Почему у меня так ноет затылок?
Может напряжение заключено во мраке. Я помню, как в детстве такая же темнота укусила меня бешеным зверем:
Я спустился в гараж, чтобы посидеть за рулем нового отцовского "мерса", послушать радио, поиграть на ноутбуке в Doom - словом, не спать. С детства терпеть не могу спать ночью и бодрствовать утром - плебейские условности. Я уже вышел из комнаты, проскрипел по коридору, родители, как всегда, душили друг друга в спальне - каждое утро я забегал в нее и ползал по полу, почти не дыша от любопытства: почему нет трупов, неужели никто не умирает? может ночью приходит злобный монстр, который душит всех родителей на свете, но под утро снова возвращает им жизнь только затем, чтобы мама безжалостно тащила меня через все круги ада: умывальника и тарелки чертзнаетчего в снотворную школу? - и поэтому я мало опасался быть услышанным и перехваченным врагами на пути к своей цели.
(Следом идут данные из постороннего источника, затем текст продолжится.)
(* ===== verification/StreamDelivery.v ===== *)
(** * What a stream run delivers, when its gate is open and how it ends

    Theorems about [StreamSession] over the log of [StreamAudit]: the samples put
    on the event channel, the power gate between sessions, and the end of a session
    whose peer is gone. *)
From S2P Require Import Prelude Effects RustStr F64 Vocabulary External Wire Attempt LifeData StreamWire StreamPolicy StreamLiveness StreamSession StreamAudit.

Local Open Scope string_scope.
Local Open Scope Z_scope.

(** ** The deliveries *)

(** What the log says when a sample is put on the event channel. *)
Record seen := MkSeen { s_last : option StreamUpdate; s_wall : option Z; s_token : option string }.
#[global] Instance eta_seen : Eta seen := fun x => MkSeen (s_last x) (s_wall x) (s_token x).
Definition seen_start : seen := MkSeen None None None.

Definition seen_next (d : seen) (call : SCall) : seen :=
  match call with
  | KEvent (Telemetry u _) SendDone => d <| s_last := Some u |>
  | KWall now => d <| s_wall := Some now |>
  | KToken (Ok token) => d <| s_token := Some token |>
  | _ => d
  end.

(** A sample that may be delivered: for the session's own tag, well formed, with a
    plausible time by the clock just read, not the sample delivered last, and with
    no gear that carries the session's token. *)
Definition deliverable (the_tag : string) (d : seen) (u : StreamUpdate) : Prop :=
  tag u = the_tag /\ update_wf u /\
  (exists now, s_wall d = Some now /\ plausible_sample_time (timestamp_ms u) now = true) /\
  (forall last, s_last d = Some last -> same_sample last u = false) /\
  (forall token gear a b, s_token d = Some token -> shift_state u = Some gear ->
     REFLECTABLE_MIN <= str_len token -> gear <> a +:+ (token +:+ b)).

Definition call_ok (the_tag : string) (d : seen) (call : SCall) : Prop :=
  match call with KEvent (Telemetry u _) _ => deliverable the_tag d u | _ => True end.

Fixpoint deliveries_ok (the_tag : string) (d : seen) (log : list SCall) : Prop :=
  match log with
  | [] => True
  | call :: log => call_ok the_tag d call /\ deliveries_ok the_tag (seen_next d call) log
  end.

Lemma deliveries_snoc the_tag d log call :
  deliveries_ok the_tag d (log ++ [call])%list <->
  deliveries_ok the_tag d log /\ call_ok the_tag (fold_left seen_next log d) call.
Proof. revert d. induction log as [|c log IH]; intros d; simpl; [tauto|]. rewrite IH. tauto. Qed.

Section Deliveries.
Context {X : External} {J : JsonText} {D : Digest} {S : Type}.
Variables (sup : Supervisor) (p : StreamPorts S).

Notation np := (noted_ports p).

Definition Seen (d : seen) (w : S * list SCall) : Prop :=
  deliveries_ok (sup_tag sup) seen_start w.2 /\ fold_left seen_next w.2 seen_start = d.

(** Calls the deliveries do not depend on. *)
Definition aside (call : SCall) : Prop :=
  match call with
  | KEvent (Telemetry _ _) _ | KWall _ | KToken (Ok _) => False
  | _ => True
  end.

Lemma Seen_note {A} (call : A -> SCall) (f : st S A) d w (Q : A -> S * list SCall -> Prop) :
  Seen d w -> (forall a, call_ok (sup_tag sup) d (call a)) ->
  (forall a w', Seen (seen_next d (call a)) w' -> Q a w') ->
  wp (noting call f) Q w.
Proof.
  intros [Hok Hd] Hc HQ. destruct w as [s log]. apply wp_noting. intros a s'. apply HQ.
  split; cbn [snd] in *; [rewrite deliveries_snoc, Hd; eauto|]. by rewrite fold_left_app, Hd.
Qed.

Lemma Seen_aside {A} (call : A -> SCall) (f : st S A) d w (Q : A -> S * list SCall -> Prop) :
  Seen d w -> (forall a, aside (call a)) -> (forall a w', Seen d w' -> Q a w') -> wp (noting call f) Q w.
Proof.
  intros Hd Hc HQ. eapply Seen_note; [exact Hd| |].
  - intros a. specialize (Hc a). by destruct (call a) as [| | | | |[] ?| | | | | | |].
  - intros a w' Hw'. apply HQ. specialize (Hc a).
    by destruct (call a) as [|[]| | | |[] ?| | | | | | |].
Qed.

Lemma Seen_quiet {A} (f : st S A) d w (Q : A -> S * list SCall -> Prop) :
  Seen d w -> (forall a w', Seen d w' -> Q a w') -> wp (quiet f) Q w.
Proof. intros Hd HQ. destruct w as [s log]. apply wp_quiet. intros a s'. by apply HQ. Qed.

(** The audit functions make no delivery. *)
Lemma seen_guard d w (Q : _ -> S * list SCall -> Prop) :
  Seen d w -> (forall r w', Seen d w' -> Q r w') -> wp (guard_write sup np) Q w.
Proof.
  intros H HQ. unfold guard_write. destruct (has_store sup); [|apply wp_ret; auto].
  apply wp_bind. eapply Seen_aside; [exact H|done|]. intros b w' H'. apply wp_ret. auto.
Qed.

Lemma seen_begin_session d w (Q : _ -> S * list SCall -> Prop) :
  Seen d w -> (forall r w', Seen d w' -> Q r w') -> wp (begin_session sup np) Q w.
Proof.
  intros H HQ. unfold begin_session. apply wp_bind. eapply seen_guard; [exact H|].
  intros [[]|e] w' H'; [|apply wp_ret; auto]. destruct (has_store sup); [|apply wp_ret; auto].
  apply wp_bind. eapply Seen_aside; [exact H'|done|]. intros r w2 H2. apply wp_ret. auto.
Qed.
(* ===== verification/SchedTypes.v ===== *)
(** * The vehicle scheduler: times, vocabulary and records

    [src/src/collection/collector/scheduler.rs], its constants, clock and jitter
    seams, types and the rules that concern one car, with the free functions of
    [scheduler_sleep.rs] they call.  [BTreeMap] is [BTree.bmap]; a car's id and a
    Hub id are numbers; the reason codes are their texts.  The decision log is
    not modelled: the functions that only log have no counterpart. *)
From S2P Require Import Prelude RustStr F64 Endpoint Ledger External LifeData StreamPolicy BTree.
From Stdlib Require Import SpecFloat.
Local Open Scope string_scope.
Local Open Scope Z_scope.

(** ** Constants *)

Definition CONTROL_SETTINGS_REFRESH : Duration := from_secs 5.
Definition K_STREAM_DRAIN_CAP : Duration := from_millis 100.
Definition K_MAX_IDLE_WAIT : Duration := from_secs 60.
Definition K_LOOP_FLOOR : Duration := from_millis 100.
Definition K_MAX_IN_FLIGHT : nat := 4.
Definition SUPERVISED_COLLECTOR_HEARTBEAT_INTERVAL : Duration := from_secs 5.
Definition K_GAP_MIN : Duration := SUPERVISED_COLLECTOR_HEARTBEAT_INTERVAL + from_secs 60.
Definition K_RETRY_AFTER_MAX : Duration := from_secs 3600.
Definition K_BILLING_PROBE : Duration := from_secs (6 * 60 * 60).
Definition K_PAUSE_PROBE : Duration := from_secs (60 * 60).
Definition K_SERVICE_PROBE : Duration := from_secs (15 * 60).
Definition K_BACKOFF_BASE : Duration := from_secs 10.
Definition K_DRIVE_FRAME_SILENCE : Duration := from_secs 30.
Definition SETTING_MIN_MINUTES : Z := 1.
Definition SETTING_MAX_MINUTES : Z := 1440.
Definition RETRY_OVERFLOW_FALLBACK : Duration := from_secs (100 * 365 * 24 * 60 * 60).
Definition K_WAKE_WATCH : Duration := from_secs (5 * 60).
Definition K_UPDATE_STALE : Duration := from_secs (2 * 60 * 60).

Definition collection_sleep_cap (has_active_streams : bool) : Duration :=
  if has_active_streams then K_STREAM_DRAIN_CAP else CONTROL_SETTINGS_REFRESH.

(** ** Instants and deadlines *)

(** An [Instant] counts its seconds in an [i64]. *)
Definition instant_max : Instant := i64_max * NANOS_PER_SEC + 999999999.
Definition instant_min : Instant := i64_min * NANOS_PER_SEC.
Definition checked_add (now : Instant) (d : Duration) : option Instant :=
  then_some (now + d <=? instant_max) (now + d).
Definition checked_sub (now : Instant) (d : Duration) : option Instant :=
  then_some (instant_min <=? now - d) (now - d).

Definition deadline_after (now : Instant) (delay : Duration) : Instant :=
  default now (opt_or (checked_add now delay) (checked_add now RETRY_OVERFLOW_FALLBACK)).

Definition bound_millis (bound : Duration) : Z := default i64_max (i64_try_from (as_millis bound)).

Definition deadline_from_wall (mono_now : Instant) (wall_now_ms deadline_ms : Z) (bound : Duration) : Instant :=
  let remaining_ms := clamp 0 (bound_millis bound) (i64_ssub deadline_ms wall_now_ms) in
  deadline_after mono_now (from_millis remaining_ms).

Definition past_instant_from_wall (mono_now : Instant) (wall_now_ms persisted_ms : Z) (bound : Duration)
    : option Instant :=
  let bound_ms := bound_millis bound in
  let age_ms := clamp 0 bound_ms (i64_ssub wall_now_ms persisted_ms) in
  if age_ms >=? bound_ms then None
  else Some (default mono_now (checked_sub mono_now (from_millis age_ms))).

Definition wall_of_instant (mono_now : Instant) (wall_now_ms : Z) (instant : Instant) : Z :=
  let delta := if instant >=? mono_now then as_millis (instant - mono_now)
               else - as_millis (mono_now - instant) in
  default i64_max (i64_try_from (Z.max (wall_now_ms + delta) 0)).

(** ** The back-off *)

(** [Duration::as_secs_f64]. *)
Definition as_secs_f64 (d : Duration) : f64 :=
  f64_add (f64_of_Z (as_secs d)) (f64_div (f64_of_Z (d mod NANOS_PER_SEC)) (f64_of_Z NANOS_PER_SEC)).

(** The integer nearest to [n / d], ties to even. *)
Definition div_nearest_even (n d : Z) : Z :=
  let q := n / d in
  let r := 2 * (n mod d) in
  if (r <? d) || ((r =? d) && Z.even q) then q else q + 1.

(** [Duration::from_secs_f64], the nearest nanosecond; [None] is its panic. *)
Definition from_secs_f64 (x : f64) : option Duration :=
  match x with
  | S754_zero _ => Some 0
  | S754_finite false m e =>
      let nanos := if 0 <=? e then Z.pos m * 2 ^ e * NANOS_PER_SEC
                   else div_nearest_even (Z.pos m * NANOS_PER_SEC) (2 ^ (- e)) in
      then_some (nanos <=? duration_max) nanos
  | _ => None
  end.
Definition mul_f64 (d : Duration) (u : f64) : option Duration := from_secs_f64 (f64_mul u (as_secs_f64 d)).

(** [backoff_delay]; the panic of [mul_f64] (a negative, infinite or overflowing
    product) is the default. *)
Definition backoff_nominal (failures : Z) (maximum : Duration) : Duration :=
  Z.min (duration_smul K_BACKOFF_BASE (2 ^ Z.min (u32_ssub failures 1) 31)) maximum.
Definition backoff_unit (u : f64) : f64 :=
  if f64_is_finite u then f64_clamp u f64_zero f64_one else f64_zero.
Definition backoff_delay (failures : Z) (maximum : Duration) (u : f64) : Duration :=
  let nominal := backoff_nominal failures maximum in
  nominal / 2 + default 0 (mul_f64 nominal (backoff_unit u)) / 2.

(** [OsJitter::draw]: xorshift64*, the top 53 bits as a fraction. *)
Definition u64_wrap (z : Z) : Z := z mod 18446744073709551616.
Definition xorshift (x : Z) : Z :=
  let x := Z.lxor x (Z.shiftr x 12) in
  let x := Z.lxor x (u64_wrap (Z.shiftl x 25)) in
  Z.lxor x (Z.shiftr x 27).
Definition os_jitter_draw (state : Z) : f64 * Z :=
  let x := xorshift state in
  let scrambled := u64_wrap (x * 2685821657736338717) in
  (f64_div (f64_of_Z (Z.shiftr scrambled 11)) (f64_of_Z (2 ^ 53)), x).

(** ** Vocabulary *)

Inductive PollPhase := Unknown | Asleep | Offline | Online | Suspended | Driving | Charging | Updating.
#[export] Instance PollPhase_eq_dec : EqDecision PollPhase.
Proof. solve_decision. Defined.
Definition phase_code (p : PollPhase) : string :=
  match p with
  | Unknown => "unknown" | Asleep => "asleep" | Offline => "offline" | Online => "online"
  | Suspended => "suspended" | Driving => "driving" | Charging => "charging" | Updating => "updating"
  end.
Definition is_session (p : PollPhase) : bool :=
  match p with Driving | Charging | Updating => true | _ => false end.
Definition is_read_phase (p : PollPhase) : bool :=
  match p with Online => true | _ => is_session p end.

Inductive PauseReason := PersistentFailure | MobileAccessDisabled | LegalPrivacy | AccessRefused.
#[export] Instance PauseReason_eq_dec : EqDecision PauseReason.
Proof. solve_decision. Defined.
Inductive VehicleHold := HoldNone | Disabled | Service | Paused (reason : PauseReason) | Removed.
#[export] Instance VehicleHold_eq_dec : EqDecision VehicleHold.
Proof. solve_decision. Defined.
Definition hold_code (h : VehicleHold) : string :=
  match h with
  | HoldNone => "none" | Disabled => "disabled" | Service => "service" | Paused _ => "paused"
  | Removed => "removed"
  end.
Definition is_paused (h : VehicleHold) : bool := match h with Paused _ => true | _ => false end.

Inductive AccountState :=
| AcCollecting
| AcOwnerApiRefused
| AcProviderRefused
| AcFleetAccessRefused
| AcBillingSuspended
| AcCapReached
| AcConfigError
| AcAccountLocked
| AcCredentialStop.
#[export] Instance AccountState_eq_dec : EqDecision AccountState.
Proof. solve_decision. Defined.
Definition account_code (s : AccountState) : string :=
  match s with
  | AcCollecting => "collecting"
  | AcOwnerApiRefused => "owner_api_refused"
  | AcProviderRefused => "provider_refused"
  | AcFleetAccessRefused => "fleet_access_refused"
  | AcBillingSuspended => "billing_suspended"
  | AcCapReached => "cap_reached"
  | AcConfigError => "config_error"
  | AcAccountLocked => "account_locked"
  | AcCredentialStop => "credential_stop"
  end.

Inductive WaitReason := WaRateLimited | WaTeslaUnreachable | WaAuthWait | WaStore.
#[export] Instance WaitReason_eq_dec : EqDecision WaitReason.
Proof. solve_decision. Defined.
Лестница. Такая короткая, что я никак не мог уяснить смысл ее жизни. Вот я и в гараже. Ноутбук под мышкой, машина в трех шагах по ходу шахматного коня, косящего на правую сторону. Тогда я еще не боялся включать свет, да и Луна не брезговала светить на мечты ребенка. Я потянулся к выключателю - позвоночник, казалось, на мгновение превратился в тот канат, по которому нас заставляли карабкаться на физкультуре - и тут, вдруг, я почувствовал как пасть крокодила разрывает мою плоть. Ожидая мучительной, молниеносной смерти - такой быстрой, что ее не заметит даже Бог, и я навсегда останусь в сыром, черном, твердом животе рептилии, больше никогда не увижу света, не сяду за руль машины, не пройду третий уровень Doom, даже не умру по-настоящему - я чудовищно громко закричал, стараясь оглушить смерть. Но только испугал себя еще больше, не удержался, закачался, сделал пару шагов вперед для опоры, наступил на нечто мягкое, жуткое, поскользнулся и упал на этот же мутный комок. Он вырвался из-под моей груди, как сердце вдогонку за душой. Дальше был темный туннель и долгий, нудный, острый свет в конце него. Нигде не скрыться, никак не защититься, никогда не дождаться его исчезновения. И только на утро пришла расплата в признании, что это был не подвиг встречи с чудовищем, а всего лишь грязная крыса - пошлая и обидная, как простуда вместо сифилиса через десять лет после этого. И бесконечная боль наказания, бесконечным рядом уколов - месть чего-то великого, недостижимого мне, маленькому ничтожеству, за наглость потуг посягнуть на нечто большее, нечто героическое, значимое: молния Юпитера на мыльную спину зарвавшегося быка - сопровождала меня страданием больше месяца, и адом воспоминаний все последующие годы.

Мрачно. Мерзко. Мертво. Душно.
Подобно Эдипу, на земле я знаю и уважаю только одного человека - мать. И, подобно Эдипу, ненавидя себя за такую банальность, стараюсь спрятаться от общества, чтобы со злости не уничтожить его или себя. Как же глупо в пятнадцать лет все еще любить собственную мать! Да еще любить только платонически!!!
Именно по причине безысходности этого круга уважения-презрения-влечения-страха-ненависти-любви-боли я и нахожусь здесь сейчас.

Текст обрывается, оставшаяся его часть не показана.